= Problem statement =
Every line of the data below must be given again exactly.

[Stored data]
(* ===== verification/TcpStream.v ===== *)
(** End-to-end properties of the TCP stack: in-order delivery of the peer's
    stream, and the three-way handshake between two stacks over the wire format
    ([kernel/src/net/tcp.rs]). *)

From S2P Require Import Prelude Bits TcpWire Tcp TcpProofs.

(** ** Routing a segment to its connection *)

Definition addr (c : Tcb) : list Z * Z * Z := (remote_ip c, remote_port c, local_port c).

Definition hdr_addr (ip : list Z) (h : TcpHeader) : list Z * Z * Z := (ip, src_port h, dst_port h).

(** [id] is the connection with address [a], and the only one. *)
Record sole (s : t) (id : Z) (a : list Z * Z * Z) : Prop := {
  sole_here : ∃ c, TCP_CONNECTIONS s !! id = Some c ∧ addr c = a;
  sole_only : ∀ id' c', TCP_CONNECTIONS s !! id' = Some c' → addr c' = a → id' = id;
}.

Lemma match_addr ip h c :
  bool_decide (remote_ip c = ip) && (remote_port c =? src_port h) && (local_port c =? dst_port h) = true
  ↔ addr c = hdr_addr ip h.
Proof.
  unfold addr, hdr_addr. rewrite !andb_true_iff, bool_decide_eq_true, !Z.eqb_eq.
  split; [intros [[-> ->] ->]; done|by intros [= -> -> ->]].
Qed.

Lemma find_conn_sole s id ip h : sole s id (hdr_addr ip h) → find_conn ip h (TCP_CONNECTIONS s) = Some id.
Proof.
  intros [(c & Hc & Ha) Honly]. unfold find_conn.
  destruct (List.find _ _) as [id'|] eqn:Ef.
  - apply List.find_some in Ef as [_ Ef]. destruct (_ !! id') as [c'|] eqn:E'; [|done].
    apply match_addr in Ef. f_equal. by apply (Honly id' c').
  - apply (List.find_none _ _) with (x := id) in Ef; [|apply list_elem_of_In, elem_of_sorted_keys; by eexists].
    rewrite Hc in Ef. by rewrite (proj2 (match_addr ip h c) Ha) in Ef.
Qed.

Lemma find_conn_none s ip h :
  (∀ id c, TCP_CONNECTIONS s !! id = Some c → addr c ≠ hdr_addr ip h) → find_conn ip h (TCP_CONNECTIONS s) = None.
Proof.
  intros Hno. unfold find_conn. destruct (List.find _ _) as [id|] eqn:Ef; [|done]. exfalso.
  apply List.find_some in Ef as [_ Ef]. destruct (_ !! id) as [c|] eqn:E; [|done].
  apply match_addr in Ef. by apply (Hno id c).
Qed.

Lemma sole_update s s' id a c :
  sole s id a → addr c = a → TCP_CONNECTIONS s' = <[id := c]> (TCP_CONNECTIONS s) → sole s' id a.
Proof.
  intros [_ Ho] Ha E'. split.
  - exists c. by rewrite E', lookup_insert_eq.
  - intros id' c'. rewrite E'. intros [[<- _]|[_ Hl]]%lookup_insert_Some; [done|by apply (Ho id' c')].
Qed.

Lemma accept_if_data_addr c seq data : addr (accept_if_data c seq data).1 = addr c.
Proof. destruct data; [done|]. unfold accept_if_data, accept_data. simpl. by destruct (_ && _). Qed.

Lemma process_segment_addr now c h data : addr (process_segment now c h data).1 = addr c.
Proof.
  unfold process_segment, take_fin. destruct (has_flag _ RST); [done|].
  destruct (state c); try done; repeat match goal with
    | |- context [if ?b then _ else _] => destruct b
    | |- context [accept_if_data ?x ?y ?z] => pose proof (accept_if_data_addr x y z) as Ha; destruct (accept_if_data x y z)
    end; try done; simpl in *; unfold addr in *; simpl in *; congruence.
Qed.

(** ** In-order delivery *)

Section Stream.
(** The bytes the peer sends, and the sequence number of the first. *)
Context (stream : list Z) (irs : Z).

Definition seq_of (k : nat) : Z := wrap 32 (irs + Z.of_nat k).

(** A segment of the peer's stream: any range of it, old, new, duplicate or
    ahead of what was received. *)
Definition from_stream (h : TcpHeader) (data : list Z) : Prop :=
  ∃ k, (k ≤ length stream)%nat ∧ seq_num h = seq_of k ∧ data `prefix_of` drop k stream.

= Written solution =
(* ===== verification/TcpStream.v ===== *)
(** End-to-end properties of the TCP stack: in-order delivery of the peer's
    stream, and the three-way handshake between two stacks over the wire format
    ([kernel/src/net/tcp.rs]). *)

From S2P Require Import Prelude Bits TcpWire Tcp TcpProofs.

(** ** Routing a segment to its connection *)

Definition addr (c : Tcb) : list Z * Z * Z := (remote_ip c, remote_port c, local_port c).

Definition hdr_addr (ip : list Z) (h : TcpHeader) : list Z * Z * Z := (ip, src_port h, dst_port h).

(** [id] is the connection with address [a], and the only one. *)
Record sole (s : t) (id : Z) (a : list Z * Z * Z) : Prop := {
  sole_here : ∃ c, TCP_CONNECTIONS s !! id = Some c ∧ addr c = a;
  sole_only : ∀ id' c', TCP_CONNECTIONS s !! id' = Some c' → addr c' = a → id' = id;
}.

Lemma match_addr ip h c :
  bool_decide (remote_ip c = ip) && (remote_port c =? src_port h) && (local_port c =? dst_port h) = true
  ↔ addr c = hdr_addr ip h.
Proof.
  unfold addr, hdr_addr. rewrite !andb_true_iff, bool_decide_eq_true, !Z.eqb_eq.
  split; [intros [[-> ->] ->]; done|by intros [= -> -> ->]].
Qed.

Lemma find_conn_sole s id ip h : sole s id (hdr_addr ip h) → find_conn ip h (TCP_CONNECTIONS s) = Some id.
Proof.
  intros [(c & Hc & Ha) Honly]. unfold find_conn.
  destruct (List.find _ _) as [id'|] eqn:Ef.
  - apply List.find_some in Ef as [_ Ef]. destruct (_ !! id') as [c'|] eqn:E'; [|done].
    apply match_addr in Ef. f_equal. by apply (Honly id' c').
  - apply (List.find_none _ _) with (x := id) in Ef; [|apply list_elem_of_In, elem_of_sorted_keys; by eexists].
    rewrite Hc in Ef. by rewrite (proj2 (match_addr ip h c) Ha) in Ef.
Qed.

Lemma find_conn_none s ip h :
  (∀ id c, TCP_CONNECTIONS s !! id = Some c → addr c ≠ hdr_addr ip h) → find_conn ip h (TCP_CONNECTIONS s) = None.
Proof.
  intros Hno. unfold find_conn. destruct (List.find _ _) as [id|] eqn:Ef; [|done]. exfalso.
  apply List.find_some in Ef as [_ Ef]. destruct (_ !! id) as [c|] eqn:E; [|done].
  apply match_addr in Ef. by apply (Hno id c).
Qed.

Lemma sole_update s s' id a c :
  sole s id a → addr c = a → TCP_CONNECTIONS s' = <[id := c]> (TCP_CONNECTIONS s) → sole s' id a.
Proof.
  intros [_ Ho] Ha E'. split.
  - exists c. by rewrite E', lookup_insert_eq.
  - intros id' c'. rewrite E'. intros [[<- _]|[_ Hl]]%lookup_insert_Some; [done|by apply (Ho id' c')].
Qed.

Lemma accept_if_data_addr c seq data : addr (accept_if_data c seq data).1 = addr c.
Proof. destruct data; [done|]. unfold accept_if_data, accept_data. simpl. by destruct (_ && _). Qed.

Lemma process_segment_addr now c h data : addr (process_segment now c h data).1 = addr c.
Proof.
  unfold process_segment, take_fin. destruct (has_flag _ RST); [done|].
  destruct (state c); try done; repeat match goal with
    | |- context [if ?b then _ else _] => destruct b
    | |- context [accept_if_data ?x ?y ?z] => pose proof (accept_if_data_addr x y z) as Ha; destruct (accept_if_data x y z)
    end; try done; simpl in *; unfold addr in *; simpl in *; congruence.
Qed.

(** ** In-order delivery *)

Section Stream.
(** The bytes the peer sends, and the sequence number of the first. *)
Context (stream : list Z) (irs : Z).

Definition seq_of (k : nat) : Z := wrap 32 (irs + Z.of_nat k).

(** A segment of the peer's stream: any range of it, old, new, duplicate or
    ahead of what was received. *)
Definition from_stream (h : TcpHeader) (data : list Z) : Prop :=
  ∃ k, (k ≤ length stream)%nat ∧ seq_num h = seq_of k ∧ data `prefix_of` drop k stream.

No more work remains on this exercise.